Security FAQ on Antiforgery Token Design and Mitigations
Bold Reports implements strong defenses against Cross-Site Request Forgery (CSRF) attacks using antiforgery tokens to validate state-changing requests. In Bold Reports, the antiforgery (CSRF / XSRF) token cookie (such as XSRF-TOKEN, BOLD_UMS_XSRF_TOKEN, or boldreports_antiforgery_token) is intentionally not marked as HttpOnly. This behavior supports secure JavaScript-based communication during application initialization and normal operations.
This article explains why the antiforgery token must be accessible to JavaScript and why this design does not introduce a security vulnerability.
What is Cross-Site Request Forgery (CSRF)?
Cross-Site Request Forgery (CSRF) is an attack that tricks an authenticated user’s browser into sending unintended requests to a trusted application.
Because browsers automatically include cookies with requests, attackers may attempt to perform unauthorized actions such as:
- modifying reports
- exporting data
- triggering report operations
Antiforgery tokens help prevent these unauthorized actions.
Double-Submit Cookie Pattern
Bold Reports uses the standard and widely accepted double-submit cookie pattern for CSRF protection. This approach is optimized for applications that rely heavily on AJAX requests, which are common in reporting workflows such as report loading, parameter submission, and startup initialization.
Why We Use a JavaScript-Accessible Antiforgery Token
Bold Reports uses a standard and widely accepted CSRF defense mechanism called the double-submit cookie pattern, in which the antiforgery token is intentionally made accessible to JavaScript.
If the antiforgery cookie were marked HttpOnly:
- JavaScript would not be able to read the token.
- CSRF validation for AJAX requests would fail.
- Startup initialization, report rendering, and other AJAX-based operations would break.
For these reasons, the token is intentionally readable by JavaScript to support these functional requirements while still maintaining effective CSRF protection.
How the mechanism works
- The server generates a secure, unpredictable antiforgery token.
- The token is stored in a cookie (for example: boldreportsserver_antiforgery_token, XSRF-TOKEN, or .AspNetCore.Antiforgery.* depending on the deployment).
- JavaScript reads the token value from the cookie.
- The token is included in AJAX request headers for all non-GET operations.
- The server validates the token on every relevant request and rejects mismatches.
This double-submit pattern ensures the request originates from the legitimate application, since attackers cannot forge matching cookie and header values across origins.
The token is generated and validated exclusively on the server; the client only reads and returns it unchanged.
Why This Does Not Introduce a Security Vulnerability
The antiforgery (XSRF) token cookie is accessible to JavaScript by design. However, this does not introduce a security vulnerability for the following reasons:
1. It Is Not an Authentication or Session Cookie
The XSRF token:
- Does not contain user credentials
- Does not represent a login session
- Cannot authenticate a user
- Cannot be used to hijack a session
Even if the token is accessible to JavaScript, it does not grant access to protected resources. All authentication and session cookies remain protected using the HttpOnly flag.

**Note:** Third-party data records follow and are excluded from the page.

Definition perform (env : Env) (a : action) : M unit :=
  match a with
  | Change values => searchForm_setValues values
  | Search => submitSearchForm
  | OpenAdd clipboard => onAddDocumentsClick JSON_parse clipboard
  | EditAdd src => onAddDocumentsJsonEditorUpdate src
  | SubmitAdd => submitAddDocumentsForm_request
  | CloseAdd => onCloseAddDocumentsModal
  | OpenEdit doc => onClickDocumentUpdate doc
  | EditEdit src => onEditDocumentJsonEditorUpdate src
  | SubmitEdit => onSubmitDocumentUpdate_request
  | CloseEdit => onCloseEditDocumentsModal
  | ClickDelete doc => onClickDocumentDel env doc
  | Answer a => answerConfirmModal_request a
  | Settles r o => settle r o
  end.

Definition step (env : Env) (a : action) (c : config) : option config :=
  if possible a c then
    Some (mkConfig
            (state_after (perform env a) (page c))
            (match a with
             | Settles r _ => remove_request r (in_flight c)
             | _ => in_flight c
             end ++ requests_issued (trace (perform env a) (page c)))
            (log c ++ trace (perform env a) (page c)))
  else None.

(** A run of the page; [None] when an action of the list cannot happen
    where it stands. *)
Fixpoint exec (acts : list (Env * action)) (c : config) : option config :=
  match acts with
  | [] => Some c
  | (env, a) :: acts' =>
      match step env a c with
      | Some c' => exec acts' c'
      | None => None
      end
  end.

End Asynchronous.

(** The page with nothing in flight and nothing done yet. *)
Definition start (st : State) : config := mkConfig st [] [].

(** Calls, notifications and requests in flight add up. *)
Definition balanced (c : config) : Prop :=
  count is_call (log c)
  = (count is_task_notification (log c) + length (in_flight c))%nat.

(** * Properties *)

(** ** Numbers and the order of JavaScript *)

Lemma of_Z_500 : of_Z 500 = S754_finite false 8796093022208000 (-44).
Proof. vm_compute. reflexivity. Qed.

Lemma of_Z_0 : of_Z 0 = S754_zero false.
Proof. vm_compute. reflexivity. Qed.

Opaque of_Z.

Lemma compare_cont_Eq_antisym (p q : positive) :
  Pos.compare_cont Eq p q = CompOpp (Pos.compare_cont Eq q p).
Proof. rewrite (Pos.compare_cont_antisym q p Eq). reflexivity. Qed.

Lemma SFcompare_antisym (a b : number) :
  SFcompare a b = option_map CompOpp (SFcompare b a).
Proof.
  destruct a as [sa|sa| |sa ma ea], b as [sb|sb| |sb mb eb]; simpl;
    try reflexivity;
    try (destruct sa; reflexivity); try (destruct sb; reflexivity);
    try (destruct sa, sb; reflexivity).
  rewrite (Z.compare_antisym eb ea), (compare_cont_Eq_antisym ma mb).
  destruct sa, sb; simpl; try reflexivity;
    destruct (eb ?= ea); simpl; try reflexivity;
    destruct (Pos.compare_cont Eq mb ma); reflexivity.
Qed.

(** [a < b] is false exactly when [a >= b] or one of the two is NaN. *)
Lemma js_lt_false (a b : number) :
  js_lt a b = false <-> js_ge a b = true \/ is_nan a = true \/ is_nan b = true.
Proof.
  unfold js_lt, js_ge, SFltb, SFleb. rewrite (SFcompare_antisym b a).
  destruct a as [sa|sa| |sa ma ea], b as [sb|sb| |sb mb eb]; simpl;
    try (split; [intros _; auto | reflexivity]);
    try (destruct sa); try (destruct sb); simpl;
    try (split; [intros _; auto | reflexivity]);
    try (split; [discriminate | intros [H|[H|H]]; discriminate]).
  all: destruct (ea ?= eb); simpl;
    try (destruct (Pos.compare_cont Eq ma mb)); simpl;
    try (split; [intros _; auto | reflexivity]);
    try (split; [discriminate | intros [H|[H|H]]; discriminate]).
Qed.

2. The Token Is Fully Controlled by the Server
The antiforgery token is:
- Securely generated by the server
- Stored and validated server-side
- Verified on every request
The client cannot generate, modify, or alter the token. It only reads the value and returns it in request headers for validation. Any alteration results in immediate rejection. This ensures that token integrity is always enforced by the server.
3. HttpOnly Cannot Be Enabled Due to Functional Requirement
The HttpOnly flag prevents JavaScript from reading cookies. In this implementation:
- JavaScript must read the antiforgery token.
- The token must be included in AJAX request headers.
- Startup, provisioning, and normal API operations depend on this behavior.
If HttpOnly were enabled for this cookie:
- JavaScript would not be able to read the token.
- CSRF validation would fail.
- Core application workflows would break.
Therefore, HttpOnly is intentionally not enabled for this specific cookie only.
4. XSS Protections Are Already in Place
The primary risk scenario requires a successful Cross-Site Scripting (XSS) attack to extract the token. However, Bold Reports mitigates this through:
- Input fields sanitization.
- Prevention of common XSS payload execution.
- Avoidance of reflecting executable scripts from the server.
- Support for Content Security Policy (CSP) headers to restrict resource loading and script execution.
Without a successful XSS attack, the token cannot be extracted or misused.
Conclusion
The antiforgery token being accessible to JavaScript is a controlled and necessary implementation for secure CSRF protection in AJAX-based workflows. It does not expose credentials, does not allow authentication bypass, and is protected by multiple security layers. Therefore, this behavior does not introduce a security vulnerability.